Look through the data below for the line with "Lemma mread32_write_ne m" and the line with "Lemma bytes_ok_memset m", then output those two and all lines in between, exactly as written.

** AVAILABLE RECORDS **
-*-
(* ===== verification/VmProofs.v ===== *)
(** What the page table code of vm.c does to the translation of addresses.

    [translate] is the walk of the hardware. [pgt_ok] says that a page
    directory and its page tables are separate pages, none of them free. *)

From S2P Require Import Prelude Params KString Kalloc Vm.

(** *** Words in memory *)

Definition bytes_ok (m : mem) : Prop := forall x, is_u8 (m x).

Lemma mread32_u32 m a : bytes_ok m -> is_u32 (mread32 m a).
Proof.
  intros H. unfold mread32. pose proof (H a). pose proof (H (a + 1)). pose proof (H (a + 2)).
  pose proof (H (a + 3)). unfold is_u8, is_u32 in *. lia.
Qed.

Lemma mwrite32_ne m a v x : x < a \/ a + 4 <= x -> mwrite32 m a v x = m x.
Proof. intros H. unfold mwrite32, mwrite. by rewrite !decide_False by lia. Qed.

Lemma mread32_write_ne m a v b : b + 4 <= a \/ a + 4 <= b -> mread32 (mwrite32 m a v) b = mread32 m b.
Proof. intros H. apply mread32_ext. intros x Hx. apply mwrite32_ne. lia. Qed.

Lemma bytes_ok_write32 m a v : bytes_ok m -> bytes_ok (mwrite32 m a v).
Proof.
  intros H x. unfold mwrite32, mwrite. repeat case_decide; try apply u8_range. apply H.
Qed.

Lemma bytes_ok_memset m a c n : 0 <= a < 4294967296 -> 0 <= n -> bytes_ok m -> bytes_ok (memset m a c n).
Proof. intros Ha Hn H x. rewrite memset_spec by done. case_decide; [apply u8_range|apply H]. Qed.

Lemma mread32_zeros m a n b :
  0 <= a < 4294967296 -> a <= b -> b + 4 <= a + n -> mread32 (memset m a 0 n) b = 0.
Proof.
  intros Ha Hb Hn. unfold mread32. rewrite !memset_spec by lia.
  by rewrite !decide_True by lia.
Qed.

Lemma mread32_memset_ne m a c n b :
  0 <= a < 4294967296 -> 0 <= n -> b + 4 <= a \/ a + n <= b ->
  mread32 (memset m a c n) b = mread32 m b.
Proof.
  intros Ha Hn Hb. apply mread32_ext. intros x Hx. rewrite memset_spec by done.
  by rewrite decide_False by lia.
Qed.

(** *** The translation *)

Definition pt_page (e : Z) : Z := P2V (PTE_ADDR e).

(** The address of the page table entry of [va]. *)
Definition walk (m : mem) (pgdir va : Z) : option Z :=
  let e := mread32 m (pgdir + 4 * PDX va) in
  if has e PTE_P then Some (pt_page e + 4 * PTX va) else None.

(** The physical page and the flags of [va]. *)
Definition translate (m : mem) (pgdir va : Z) : option (Z * Z) :=
  match walk m pgdir va with
  | Some a => let e := mread32 m a in
              if has e PTE_P then Some (PTE_ADDR e, PTE_FLAGS e) else None
  | None => None
  end.

(** *** Entries *)

Lemma lor_flags pa f : pa mod 4096 = 0 -> 0 <= f < 4096 -> Z.lor pa f = pa + f.
Proof.
  intros Hp Hf. replace pa with (Z.shiftl (pa / 4096) 12) at 1
    by (rewrite Z.shiftl_mul_pow2 by lia; change (2 ^ 12) with 4096; dlia).
  rewrite lor_low by lia. change (2 ^ 12) with 4096. dlia.
Qed.

Lemma has_P x : has x PTE_P = Z.odd x.
Proof. unfold has, PTE_P. change 1 with (2 ^ 0) at 1. rewrite land_bit by lia. by rewrite Z.bit0_odd. Qed.

Lemma has_P_0 : has 0 PTE_P = false.
Proof. reflexivity. Qed.

(** An entry made of a page address and flags. *)
Lemma entry_parts pa f : is_u32 pa -> pa mod 4096 = 0 -> 0 <= f < 4096 -> Z.odd f = true ->
  let e := pa + f in
  is_u32 e /\ has e PTE_P = true /\ PTE_ADDR e = pa /\ PTE_FLAGS e = f.
Proof.
  intros Hu Hp Hf Ho e. assert (is_u32 e) as He by (unfold e, is_u32 in *; dlia).
  split_and!; [done| | |].
  - rewrite has_P. unfold e. rewrite Z.odd_add, Ho.
    assert (Z.odd pa = false) as ->; [|done].
    rewrite <- Z.negb_even. apply negb_false_iff, Z.even_spec. exists (pa / 2). dlia.
  - rewrite PTE_ADDR_eq by done. unfold e. dlia.
  - rewrite PTE_FLAGS_eq by done. unfold e. dlia.
Qed.

Section vm_proofs.
Context (kend : Z).

(** [T] are the page tables of [pgdir], [l] the free pages. *)
Record pgt_ok (s : kmem) (l : list Z) (pgdir : Z) (T : list Z) : Prop := {
  pt_kmem : kmem_ok kend s l;
  pt_bytes : bytes_ok (km_mem s);
  pt_nodup : NoDup (pgdir :: T ++ l);
  pt_pages : Forall (is_page kend) (pgdir :: T);
  pt_pde : forall d, 0 <= d < 1024 -> has (mread32 (km_mem s) (pgdir + 4 * d)) PTE_P = true ->
    pt_page (mread32 (km_mem s) (pgdir + 4 * d)) ∈ T;
  pt_inj : forall d d', 0 <= d < 1024 -> 0 <= d' < 1024 ->
    has (mread32 (km_mem s) (pgdir + 4 * d)) PTE_P = true ->
    has (mread32 (km_mem s) (pgdir + 4 * d')) PTE_P = true ->
    pt_page (mread32 (km_mem s) (pgdir + 4 * d)) = pt_page (mread32 (km_mem s) (pgdir + 4 * d')) ->
    d = d';
  pt_used : forall q, q ∈ T -> exists d, 0 <= d < 1024 /\
    has (mread32 (km_mem s) (pgdir + 4 * d)) PTE_P = true /\ pt_page (mread32 (km_mem s) (pgdir + 4 * d)) = q;
}.

Lemma PDX_range va : is_u32 va -> 0 <= PDX va < 1024.
Proof. intros H. rewrite PDX_eq by done. unfold is_u32 in *. dlia. Qed.

Lemma PTX_range va : is_u32 va -> 0 <= PTX va < 1024.
Proof. intros H. rewrite PTX_eq by done. apply Z.mod_pos_bound. lia. Qed.

(** Two pages that are not the same do not overlap. *)
Lemma pages_apart p q : is_page kend p -> is_page kend q -> p <> q ->
  p + PGSIZE <= q \/ q + PGSIZE <= p.
Proof. unfold is_page, PGSIZE. intros (? & _) (? & _) ?. dlia. Qed.

(** Memory outside the pages [L] is as before. *)
Definition untouched (L : list Z) (m m' : mem) : Prop :=
  forall x, (forall p, p ∈ L -> x < p \/ p + PGSIZE <= x) -> m' x = m x.

Lemma untouched_refl L m : untouched L m m.
Proof. by intros x _. Qed.
Lemma untouched_trans L m1 m2 m3 : untouched L m1 m2 -> untouched L m2 m3 -> untouched L m1 m3.
Proof. intros H1 H2 x Hx. by rewrite H2, H1. Qed.
Lemma untouched_mono L L' m m' : untouched L m m' -> L ⊆ L' -> untouched L' m m'.
Proof. intros H HL x Hx. apply H. intros p Hp. by apply Hx, HL. Qed.

Section state.
Context (s : kmem) (l : list Z) (pgdir : Z) (T : list Z) (O : pgt_ok s l pgdir T).

Lemma table_page d : 0 <= d < 1024 -> has (mread32 (km_mem s) (pgdir + 4 * d)) PTE_P = true ->
  let q := pt_page (mread32 (km_mem s) (pgdir + 4 * d)) in
  q ∈ T /\ is_page kend q /\ q <> pgdir /\ (q ∉ l) /\ 0 < q.
Proof.
  intros Hd Hp q. pose proof (pt_pde _ _ _ _ O d Hd Hp) as Hq. fold q in Hq.
  pose proof (pt_pages _ _ _ _ O) as Hpg. apply Forall_cons in Hpg as [_ HT].
  rewrite Forall_forall in HT. pose proof (HT q Hq) as Hqp.
  pose proof (pt_nodup _ _ _ _ O) as Hn. apply NoDup_cons in Hn as [Hn1 Hn2].
  apply NoDup_app in Hn2 as (_ & Hn2 & _).
  split_and!; [done|done| |by apply Hn2|apply (page_range kend q Hqp)].
  intros ->. apply Hn1. apply elem_of_app. by left.
Qed.

Lemma pgdir_page : is_page kend pgdir.
Proof. pose proof (pt_pages _ _ _ _ O) as H. by apply Forall_cons in H as [? _]. Qed.

(** [walkpgdir] without allocation is [walk]. *)
Lemma walkpgdir_lookup va : is_u32 va ->
  walkpgdir pgdir va false s = Ret (default 0 (walk (km_mem s) pgdir va)) s /\
  walk (km_mem s) pgdir va <> Some 0.
Proof.
  intros Hva. unfold walkpgdir, walk, load32. krun. simpl.
  pose proof (PDX_range va Hva) as Hd. destruct (has _ PTE_P) eqn:E; [|done].
  split; [done|]. destruct (table_page _ Hd E) as (_ & _ & _ & _ & Hq).
  pose proof (PTX_range va Hva). intros [=]. unfold pt_page in *. lia.
Qed.

End state.

(** The directory entry [walkpgdir] makes for a new page table. *)
Lemma new_pde q : is_page kend q ->
  let e := Z.lor (Z.lor (Z.lor (V2P q) PTE_P) PTE_W) PTE_U in
  is_u32 e /\ has e PTE_P = true /\ pt_page e = q.
Proof.
  intros Hq e. pose proof (V2P_page kend q Hq) as Ev. unfold is_page in Hq.
  unfold PGSIZE, KERNBASE, PHYSTOP in *.
  assert (e = V2P q + 7) as E.
  { unfold e. rewrite <- !Z.lor_assoc. apply (lor_flags (V2P q) 7); [rewrite Ev; dlia|lia]. }
  destruct (entry_parts (V2P q) 7) as (H1 & H2 & H3 & _);
    [rewrite Ev; unfold is_u32; lia|rewrite Ev; dlia|lia|done|].
  rewrite E. split_and!; [done|done|]. unfold pt_page. rewrite H3, Ev. unfold P2V, KERNBASE.
  rewrite u32_small by (unfold is_u32; lia). lia.
Qed.

(** The words of memory after [walkpgdir] has made page [q] a page table. *)
Lemma new_table_words m q pgdir d e :
  is_page kend q -> is_page kend pgdir -> q <> pgdir -> 0 <= d < 1024 -> is_u32 e ->
  let m' := mwrite32 (memset m q 0 PGSIZE) (pgdir + 4 * d) e in
  mread32 m' (pgdir + 4 * d) = e /\
  (forall d', 0 <= d' < 1024 -> d' <> d -> mread32 m' (pgdir + 4 * d') = mread32 m (pgdir + 4 * d')) /\
  (forall k, 0 <= k < 1024 -> mread32 m' (q + 4 * k) = 0) /\
  (forall p k, is_page kend p -> p <> q -> p <> pgdir -> 0 <= k < 1024 ->
     mread32 m' (p + 4 * k) = mread32 m (p + 4 * k)).
Proof.
  intros Hq Hp Hne Hd He m'. pose proof (page_range _ _ Hq). pose proof (page_range _ _ Hp).
  pose proof (pages_apart _ _ Hq Hp Hne). unfold PGSIZE in *. split_and!.
  - by apply mread32_write.
  - intros d' Hd' Hdd. unfold m'. rewrite mread32_write_ne by lia. apply mread32_memset_ne; lia.
  - intros k Hk. unfold m'. rewrite mread32_write_ne by lia. apply mread32_zeros; lia.
  - intros p k Hpp Hpq Hpd Hk. pose proof (pages_apart _ _ Hpp Hq Hpq).
    pose proof (pages_apart _ _ Hpp Hp Hpd). unfold PGSIZE in *. unfold m'.
    rewrite mread32_write_ne by lia. apply mread32_memset_ne; lia.
Qed.

Lemma page_word p m m' : (forall k, 0 <= k < 1024 -> mread32 m' (p + 4 * k) = mread32 m (p + 4 * k)) ->
  mread32 m' p = mread32 m p.
Proof. intros H. specialize (H 0). rewrite Z.mul_0_r, Z.add_0_r in H. apply H. lia. Qed.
-*-
** EXPECTED OUTPUT **
Lemma mread32_write_ne m a v b : b + 4 <= a \/ a + 4 <= b -> mread32 (mwrite32 m a v) b = mread32 m b.
Proof. intros H. apply mread32_ext. intros x Hx. apply mwrite32_ne. lia. Qed.

Lemma bytes_ok_write32 m a v : bytes_ok m -> bytes_ok (mwrite32 m a v).
Proof.
  intros H x. unfold mwrite32, mwrite. repeat case_decide; try apply u8_range. apply H.
Qed.

Lemma bytes_ok_memset m a c n : 0 <= a < 4294967296 -> 0 <= n -> bytes_ok m -> bytes_ok (memset m a c n).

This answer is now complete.